Excerpt from The Wandering of Humanity

by

Fifth Estate # 378, Summer 2008

This fragment is from Jacques Camatte’s pamphlet translated in 1975 in Detroit by Fredy Perlman. It was a key text in developing Fifth Estate concepts during the 1970s and 80s, ones which remain today. It speaks of capital and technology that has “run away” from its initiators and domesticated humans. It is available at blackandred.org

We are all slaves of capital. Liberation begins with the refusal to perceive oneself in terms of the categories of capital, namely as proletarian, as member of the new middle class, as capitalist, etc. Thus, we also stop perceiving the other, in his movement toward liberation, in terms of those same categories.

At this point, the movement of recognition of human beings can begin. This is obviously only the beginning of the liberation movement, and is continually threatened with failure. Refusing to take this into account denies the power of capital.

What has to be perceived is a dynamic. We are slaves; our goal is not to become masters, even without slaves, but to abolish the entire dialectic of master and slave. This goal cannot be realized by the establishment of communities which, always isolated, are never an obstacle to capital, can easily be surrounded by capital, and are no more than deviations in relation to its norm (deviations which make that norm visible for what it is).
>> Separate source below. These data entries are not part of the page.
(* ===== verification/Fold.v ===== *)
(** * Delegation chains (src/wallet/delegation.go Fold, src/wallet/mem.go,
    src/wallet/snapshot.go)

    [Fold] checks a chain against a snapshot of the on-chain state and returns
    the capabilities the connection key wields.  Its specification is the
    relation [delegated]: authority handed from holder to holder, never
    widened, and re-delegated only by holders of the forge capability.  [Fold]
    is shown to compute exactly that relation. *)

From S2P Require Import Prelude GoStrings WalletCaps Base58 GoTime Delegation.

(** ** wallet.Snapshot and its in-memory implementation *)

Record Snapshot := mkSnapshot {
  Owner : bytes;
  GrantCaps : bytes -> option WCaps;
}.

(** wallet.SnapshotSource: the cached view with its freshness (an error
    before any load), and the blocking lookup of one wallet. *)
Inductive SourceError := ErrNoSnapshot | ErrLookup.

Record SnapshotSource := mkSource {
  SnapshotNow : res SourceError (Snapshot * bool);
  VerifyNow : bytes -> res SourceError (option WCaps);
}.

Record MemSnapshot := mkMem { m_owner : bytes; m_grants : gmap bytes WCaps }.

Definition NewMemSnapshot (owner : bytes) : MemSnapshot := mkMem owner ∅.

Definition WithGrant (m : MemSnapshot) (wallet : bytes) (caps : WCaps) : MemSnapshot :=
  mkMem (m_owner m) (<[wallet := caps]> (m_grants m)).

Definition MemGrantCaps (m : MemSnapshot) (wallet : bytes) : option WCaps := m_grants m !! wallet.

Definition mem_snapshot (m : MemSnapshot) : Snapshot := mkSnapshot (m_owner m) (MemGrantCaps m).

Definition MemSource (m : MemSnapshot) : SnapshotSource :=
  mkSource (Ok (mem_snapshot m, true)) (fun w => Ok (MemGrantCaps m w)).

(** ** Fold *)

Section fold.
Context {E : Ed25519}.

(** The first loop: signatures, session and validity, in order. *)
Fixpoint verify_all (chain : list Delegation) (sessionID : bytes) (now : Z)
    : res WalletError (list Fields) :=
  match chain with
  | [] => Ok []
  | d :: chain =>
      f ← Verify d;
      if negb (bool_decide (sessionID = SessionID f)) then Err ErrWrongSession
      else if Before now (NotBefore f) then Err ErrNotYetValid
      else if After now (NotAfter f) then Err ErrExpired
      else fs ← verify_all chain sessionID now; Ok (f :: fs)
  end.

Fixpoint check_links (fields : list Fields) : res WalletError unit :=
  match fields with
  | f :: ((g :: _) as rest) =>
      if negb (bool_decide (Delegate f = Delegator g)) then Err ErrBrokenLink else check_links rest
  | _ => Ok tt
  end.

Fixpoint attenuate (fields : list Fields) (effective : WCaps) : res WalletError WCaps :=
  match fields with
  | [] => Ok effective
  | f :: fields =>
      if negb (Subset (FCaps f) effective) then Err ErrAttenuation else attenuate fields (FCaps f)
  end.

(** The forge loop; [held] is the capability of the current delegator. *)
Fixpoint check_forge (fields : list Fields) (held : WCaps) : res WalletError unit :=
  match fields with
  | f :: ((_ :: _) as rest) =>
      if negb (Has held CapForge) then Err ErrForgeRequired else check_forge rest (FCaps f)
  | _ => Ok tt
  end.

Definition root_caps (snap : Snapshot) (root : bytes) : res WalletError (WCaps * bool) :=
  if bool_decide (root = Owner snap) then Ok (AllCaps, true)
  else match GrantCaps snap root with
       | None => Err ErrUnknownRoot
       | Some gc => Ok (gc, false)
       end.

Definition no_fields : Fields := mkFields [] [] [] 0 0 0 [].

Definition Fold (chain : list Delegation) (leafPub sessionID : bytes) (snap : Snapshot) (now : Z)
    : res WalletError (WCaps * bool) :=
  _ ← guard_ok (negb (len chain =? 0)) ErrEmptyChain;
  _ ← guard_ok (negb (MaxChainDepth <? len chain)) ErrChainTooLong;
  fields ← verify_all chain sessionID now;
  _ ← check_links fields;
  _ ← guard_ok (bool_decide (Delegate (List.last fields no_fields) = leafPub)) ErrLeafMismatch;
  '(rootCaps, rootIsOwner) ← root_caps snap (Delegator (nth 0 fields no_fields));
  effective ← attenuate fields rootCaps;
  _ ← check_forge fields rootCaps;
  Ok (effective, rootIsOwner).

(** ** The specification *)

(** One hop: a valid, live delegation for this session by [from]. *)
Record hop (sessionID : bytes) (now : Z) (d : Delegation) (f : Fields) (from : bytes) : Prop := mk_hop {
  hop_sig : Verify d = Ok f;
  hop_session : SessionID f = sessionID;
  hop_live : NotBefore f <= now <= NotAfter f;
  hop_from : Delegator f = from;
}.

(** [delegated sid now from held chain leaf caps]: starting at [from], who
    holds [held], the chain hands [caps] to [leaf]. *)
Inductive delegated (sid : bytes) (now : Z) : bytes -> WCaps -> list Delegation -> bytes -> WCaps -> Prop :=
| delegated_leaf from held d f :
    hop sid now d f from -> Subset (FCaps f) held = true ->
    delegated sid now from held [d] (Delegate f) (FCaps f)
| delegated_more from held d f chain leaf caps :
    hop sid now d f from -> Subset (FCaps f) held = true -> Has held CapForge = true ->
    delegated sid now (Delegate f) (FCaps f) chain leaf caps ->
    delegated sid now from held (d :: chain) leaf caps.

(** What the chain state says of a root: the owner holds everything, anyone
    else what their live grant says. *)
Definition root_authority (snap : Snapshot) (root : bytes) (held : WCaps) (owner : bool) : Prop :=
  (root = Owner snap /\ held = AllCaps /\ owner = true) \/
  (root <> Owner snap /\ GrantCaps snap root = Some held /\ owner = false).

(** ** Lemmas *)

Lemma verify_all_cons d chain sid now fs :
  verify_all (d :: chain) sid now = Ok fs <->
  exists f fs', fs = f :: fs' /\ hop sid now d f (Delegator f) /\ verify_all chain sid now = Ok fs'.
Proof.
  cbn [verify_all]. rewrite bind_ok. unfold Before, After. split.
  - intros (f & Hv & H). case_bool_decide as Hs; [|done]. cbn [negb] in H.
    destruct (now <? NotBefore f) eqn:E1; [done|]. destruct (NotAfter f <? now) eqn:E2; [done|].
    go_bool. apply bind_ok in H as (fs' & Hfs & [= <-]). exists f, fs'. by split_and!; try constructor.
  - intros (f & fs' & -> & [Hv Hs Hl _] & Hfs). exists f. split; [done|].
    rewrite bool_decide_eq_true_2 by done. cbn [negb].
    assert ((now <? NotBefore f) = false) as -> by lia. assert ((NotAfter f <? now) = false) as -> by lia.
    rewrite Hfs. done.
Qed.

(** The checks after the first loop, on a non-empty list of fields whose root
    is [from]. *)
Definition checks (fields : list Fields) (from leaf : bytes) (held caps : WCaps) : Prop :=
  check_links fields = Ok tt /\ Delegate (List.last fields no_fields) = leaf /\
  Delegator (nth 0 fields no_fields) = from /\
  attenuate fields held = Ok caps /\ check_forge fields held = Ok tt.

Lemma checks_one f from leaf held caps :
  checks [f] from leaf held caps <->
  Delegate f = leaf /\ Delegator f = from /\ Subset (FCaps f) held = true /\ caps = FCaps f.
Proof.
  unfold checks. simpl. destruct (Subset (FCaps f) held); simpl; naive_solver.
Qed.

Lemma checks_more f g fields from leaf held caps :
  checks (f :: g :: fields) from leaf held caps <->
  Delegator f = from /\ Subset (FCaps f) held = true /\ Has held CapForge = true /\
  checks (g :: fields) (Delegate f) leaf (FCaps f) caps.
Proof.
  unfold checks. cbn [check_links attenuate check_forge nth List.last].
  destruct (Subset (FCaps f) held), (Has held CapForge); case_bool_decide; cbn [negb]; naive_solver.
Qed.

Lemma delegated_checks sid now from held chain leaf caps :
  delegated sid now from held chain leaf caps <->
  exists fields, chain <> [] /\ verify_all chain sid now = Ok fields /\ checks fields from leaf held caps.
Proof.
  split.
  - induction 1 as [from held d f Hh Hs|from held d f chain leaf caps Hh Hs Hf Hd (fs & Hne & Hv & Hc)].
    + exists [f]. split; [done|]. split.
      * apply verify_all_cons. exists f, []. split_and!; try done. destruct Hh. by constructor.
      * apply checks_one. destruct Hh. auto.
    + exists (f :: fs). split; [done|]. split.
      * apply verify_all_cons. exists f, fs. split_and!; try done. destruct Hh. by constructor.
      * destruct fs as [|g fs].
        { destruct chain; [done|]. by apply verify_all_cons in Hv as (? & ? & [=] & _). }
        apply checks_more. destruct Hh. auto.
  - intros (fields & Hne & Hv & Hc). revert from held fields Hne Hv Hc.
    induction chain as [|d chain IH]; intros from held fields Hne Hv Hc; [done|].
    apply verify_all_cons in Hv as (f & fs & -> & Hh & Hv). destruct chain as [|d' chain].
    + injection Hv as <-. apply checks_one in Hc as (<- & <- & Hs & ->). by constructor.
    + pose proof Hv as (g & fs' & -> & _)%verify_all_cons.
      apply checks_more in Hc as (<- & Hs & Hf & Hc).
      eapply delegated_more; eauto.
Qed.

Lemma root_caps_ok snap root held o : root_caps snap root = Ok (held, o) <-> root_authority snap root held o.
Proof.
  unfold root_caps, root_authority. case_bool_decide; [|destruct (GrantCaps snap root)]; naive_solver.
Qed.
Lemma Fold_iff chain leafPub sessionID snap now caps owner :
  Fold chain leafPub sessionID snap now = Ok (caps, owner) <->
  len chain <= MaxChainDepth /\
  exists root held, root_authority snap root held owner /\
    delegated sessionID now root held chain leafPub caps.
Proof.
  unfold Fold. split.
  - intros (? & Hn%guard_ok_ok & (? & Hm%guard_ok_ok & (fs & Hv & (u & Hl & H)%bind_ok)%bind_ok)%bind_ok)%bind_ok.
    apply bind_ok in H as (? & Hleaf%guard_ok_ok & ([held o] & Hr & H)%bind_ok).
    apply bind_ok in H as (eff & Ha & (u' & Hf & [= <- <-])%bind_ok).
    go_bool. split; [done|]. exists (Delegator (nth 0 fs no_fields)), held.
    split; [by apply root_caps_ok|]. apply delegated_checks. exists fs.
    split; [intros ->; by len_nil|]. split; [done|]. destruct u, u'. by split_and!.
  - intros (Hm & root & held & Hr & (fs & Hne & Hv & Hl & Hleaf & Hroot & Ha & Hf)%delegated_checks).
    assert ((len chain =? 0) = false) as ->.
    { apply Z.eqb_neq. by rewrite len_0. }
    assert ((MaxChainDepth <? len chain) = false) as -> by (apply Z.ltb_ge; lia).
    cbn [negb guard_ok mbind res_bind]. rewrite Hv. cbn [mbind res_bind]. rewrite Hl, Hleaf.
    rewrite bool_decide_eq_true_2 by done. cbn [guard_ok mbind res_bind].
    rewrite Hroot, (proj2 (root_caps_ok snap root held owner) Hr). cbn [mbind res_bind].
    rewrite Ha. cbn [mbind res_bind]. rewrite Hf. done.
Qed.
End fold.

(** ** The claims *)

(** C9: Fold computes the delegation relation.  It accepts a chain exactly
    when the chain is non-empty, at most eight hops long, and hands authority
    from a root the on-chain state recognises down to the connection key:
    every hop signed by its delegator, for this session, live now, joined to
    the next, not widening what its delegator holds, and re-delegated only
    with the forge capability; and then it returns exactly the last hop's
    capabilities and whether the root is the owner. *)
Theorem fold_computes_delegation {E : Ed25519} chain leafPub sessionID snap now caps owner :
  Fold chain leafPub sessionID snap now = Ok (caps, owner) <->
  len chain <= MaxChainDepth /\
  exists root held, root_authority snap root held owner /\
    delegated sessionID now root held chain leafPub caps.
Proof. apply Fold_iff. Qed.

Lemma Verify_caps {E : Ed25519} d f : Verify d = Ok f -> 0 <= FCaps f < 8.
Proof.
  unfold Verify, DFields, ParseContent. intros (f' & Hp & H)%bind_ok.
  assert (f' = f) as ->.
  { destruct (negb _) in H; [done|]. destruct (negb _) in H; [done|]. destruct (negb _) in H; [done|].
    by injection H. }
  clear H. unfold parse_lines in Hp.
  repeat (apply bind_ok in Hp as (? & ? & Hp)). injection Hp as <-. simpl.
  match goal with H : map_err ECaps (ParseCaps ?s) = Ok ?c |- _ =>
    destruct (ParseCaps s) as [c'|] eqn:Ep; [|done]; injection H as <- end.
  by apply ParseCaps_sound in Ep as [? _].
Qed.

Lemma delegated_attenuates {E : Ed25519} sid now root held chain leaf caps :
  0 <= held < 256 -> delegated sid now root held chain leaf caps ->
  Subset caps held = true /\ 0 <= caps < 8 /\
  (2 <= len chain -> Has held CapForge = true) /\
  forall d f, d ∈ chain -> Verify d = Ok f -> Subset caps (FCaps f) = true /\ SessionID f = sid /\
    NotBefore f <= now <= NotAfter f.
Proof.
  intros Hh Hd. induction Hd as [from held d f [Hv Hs Hl _] Hsub|from held d f chain leaf caps [Hv Hs Hl _] Hsub Hf Hd IH].
  - pose proof (Verify_caps _ _ Hv). split; [done|]. split; [done|].
    split; [change (len [d]) with 1; lia|].
    intros d' f' ->%list_elem_of_singleton Hv'. assert (f' = f) as -> by congruence.
    split; [apply Subset_refl; lia|done].
  - pose proof (Verify_caps _ _ Hv). destruct (IH ltac:(lia)) as (IH1 & IH2 & IH3 & IH4).
    split; [eapply Subset_trans; [..|exact IH1|exact Hsub]; lia|]. split; [done|]. split; [done|].
    intros d' f' [->|Hin]%elem_of_cons Hv'; [|by eauto].
    assert (f' = f) as -> by congruence. auto.
Qed.

(** A chain can only narrow.  Whatever chain Fold accepts, the
    capabilities returned are among those of every hop and among those the
    root holds on chain (everything for the owner), every hop is for this
    session and live, and a chain of two or more hops has a root with the
    forge capability. *)
Theorem fold_never_widens {E : Ed25519} chain leafPub sessionID snap now caps owner
  (Hbyte : forall w c, GrantCaps snap w = Some c -> 0 <= c < 256)
  (Hok : Fold chain leafPub sessionID snap now = Ok (caps, owner)) :
  exists root held, root_authority snap root held owner /\ Subset caps held = true /\
    (2 <= len chain -> Has held CapForge = true) /\
    forall d f, d ∈ chain -> Verify d = Ok f ->
      Subset caps (FCaps f) = true /\ SessionID f = sessionID /\ NotBefore f <= now <= NotAfter f.
Proof.
  apply Fold_iff in Hok as (_ & root & held & Hr & Hd). exists root, held. split; [done|].
  apply delegated_attenuates in Hd as (? & ? & ? & ?); [done|].
  destruct Hr as [(_ & -> & _)|(_ & Hg & _)]; [vm_compute; split; congruence|eauto].
Qed.

(** ** A two-hop chain *)

Definition hop1 : Delegation :=
  Sign (key_of x06) (mkFields (key_of x05) (key_of x06) (key_of x07) 5 t0 t1 (replicate 16 x01)).
Definition hop2 : Delegation :=
  Sign (key_of x07) (mkFields (key_of x05) (key_of x07) (key_of x08) 1 t0 t1 (replicate 16 x02)).
Definition snap1 : Snapshot := mem_snapshot (WithGrant (NewMemSnapshot (key_of x0b)) (key_of x06) 7).

Lemma snap1_bytes w c : GrantCaps snap1 w = Some c -> 0 <= c < 256.
Proof.
  simpl. unfold MemGrantCaps, WithGrant. simpl.
  intros [[_ <-]|[_ H]]%lookup_insert_Some; [lia|]. done.
Qed.

Lemma fold_never_widens_witness :
  Fold [hop1; hop2] (key_of x08) (key_of x05) snap1 (t0 + 1) = Ok (1, false) /\
  exists root held, root_authority snap1 root held false /\ Has held CapForge = true.
Proof.
  assert (Fold [hop1; hop2] (key_of x08) (key_of x05) snap1 (t0 + 1) = Ok (1, false)) as H
    by (vm_compute; reflexivity).
  split; [exact H|].
  destruct (fold_never_widens [hop1; hop2] (key_of x08) (key_of x05) snap1 (t0 + 1) 1 false
    snap1_bytes H) as (root & held & Hr & _ & Hf & _).
  exists root, held. split; [exact Hr|apply Hf; vm_compute; discriminate].
Defined.
Lemma claim_of_content c : claim_of (claim_content c) = c.
Proof. destruct c. unfold claim_of, claim_content. f_equal; apply as_time_new. Qed.

(** What a verified claim satisfies. *)
Record claim_valid (wall : Z) (opts : VerifyOptions) (c : Claim) : Prop := mk_valid {
  cl_window : CNotBefore c <= default wall (Now opts) <= CNotAfter c;
  cl_workspace : VWorkspaceID opts = [] \/ WorkspaceID c = VWorkspaceID opts;
  cl_live : Serial c ∉ Revoked opts;
  cl_key : len (PeerPubKey c) = PublicKeySize;
}.

Lemma CertVerify_iff {E : Ed25519} {P : ProtoCodec} wall c opts claim :
  CertVerify wall (Some c) opts = Ok claim <->
  len (MasterPub opts) = PublicKeySize /\
  ed_verify (MasterPub opts) (CContent c) (CSignature c) = true /\
  exists content, unmarshalContent (CContent c) = Some content /\ claim = claim_of content /\
    claim_valid wall opts claim.
Proof.
  unfold CertVerify, Before, After. split.
  - intros (? & Hk%guard_ok_ok & (? & Hs%guard_ok_ok & H)%bind_ok)%bind_ok. go_bool.
    split; [done|]. split; [done|].
    destruct (unmarshalContent (CContent c)) as [content|]; [|done]. exists content. split; [done|].
    destruct (_ || _) eqn:Ew in H; [done|]. destruct (_ && _) eqn:Ews in H; [done|].
    case_bool_decide as Er; [done|]. destruct (len (PeerPubkey content) =? PublicKeySize) eqn:El; [|done].
    injection H as <-. go_bool. split; [done|]. constructor; simpl; try done.
    apply andb_false_iff in Ews as [Ews|Ews]; go_bool; auto.
  - intros (Hk & Hs & content & Hu & -> & [Hw Hws Hr Hl]). simpl in *.
    rewrite Hs, Hu. assert ((len (MasterPub opts) =? PublicKeySize) = true) as -> by lia. simpl.
    set (now := default wall (Now opts)) in *.
    assert ((now <? AsTime (SNotBefore content)) || (AsTime (SNotAfter content) <? now) = false) as -> by lia.
    assert (negb (bool_decide (VWorkspaceID opts = [])) &&
      negb (bool_decide (WorkspaceId content = VWorkspaceID opts)) = false) as ->.
    { destruct Hws as [E0|E0].
      - by rewrite (bool_decide_eq_true_2 _ E0).
      - rewrite (bool_decide_eq_true_2 _ E0). apply andb_false_r. }
    rewrite bool_decide_eq_false_2 by done.
    assert ((len (PeerPubkey content) =? PublicKeySize) = true) as -> by lia. done.
Qed.

(** ** The revocation file *)

Lemma foldl_entries (ls : list bytes) (out : gset bytes) :
  foldl (fun out line => match revocation_entry line with Some s => {[s]} ∪ out | None => out end)
    out ls = list_to_set (omap revocation_entry ls) ∪ out.
Proof.
  revert out. induction ls as [|l ls IH]; intros out; simpl; [set_solver|].
  rewrite IH. destruct (revocation_entry l); simpl; set_solver.
Qed.

(** A file that is empty or ends in a newline, as AppendRevocation leaves it. *)
Definition whole_lines (f : file) : Prop :=
  match f with
  | File content => content = [] \/ exists c, content = c ++ [LF]
  | _ => True
  end.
Nor can the goal be reached by the cultivation of one’s individual being, in which one would finally find the real human being. In reality, these approaches should be connected. Perceiving oneself as a human being unshackled by any attributes already removes the dog collar imposed by class society. The desire for community is absolutely necessary. The reaffirmation of individuality (especially in its temporal aspect) is a rejection of domestication.

But this is inadequate even as a first element of rebellion; the human being is an individuality and a Gemeinwesen (part of a community). The reduction of the human being to his present inexpressive state could take place only because of the removal of Gemeinwesen–of the possibility for each individual to absorb the universal, to embrace the entirety of human relations within the entirety of time. The varied religions, philosophies and theories are mere substitutes for this essential component of human being. Since communism is the death of sameness, of repetition, human beings will emerge in all their diversity; Gemeinwesen will be affirmed by each. This implies that as of now we reject the despotism of a religion, a philosophy, a theory.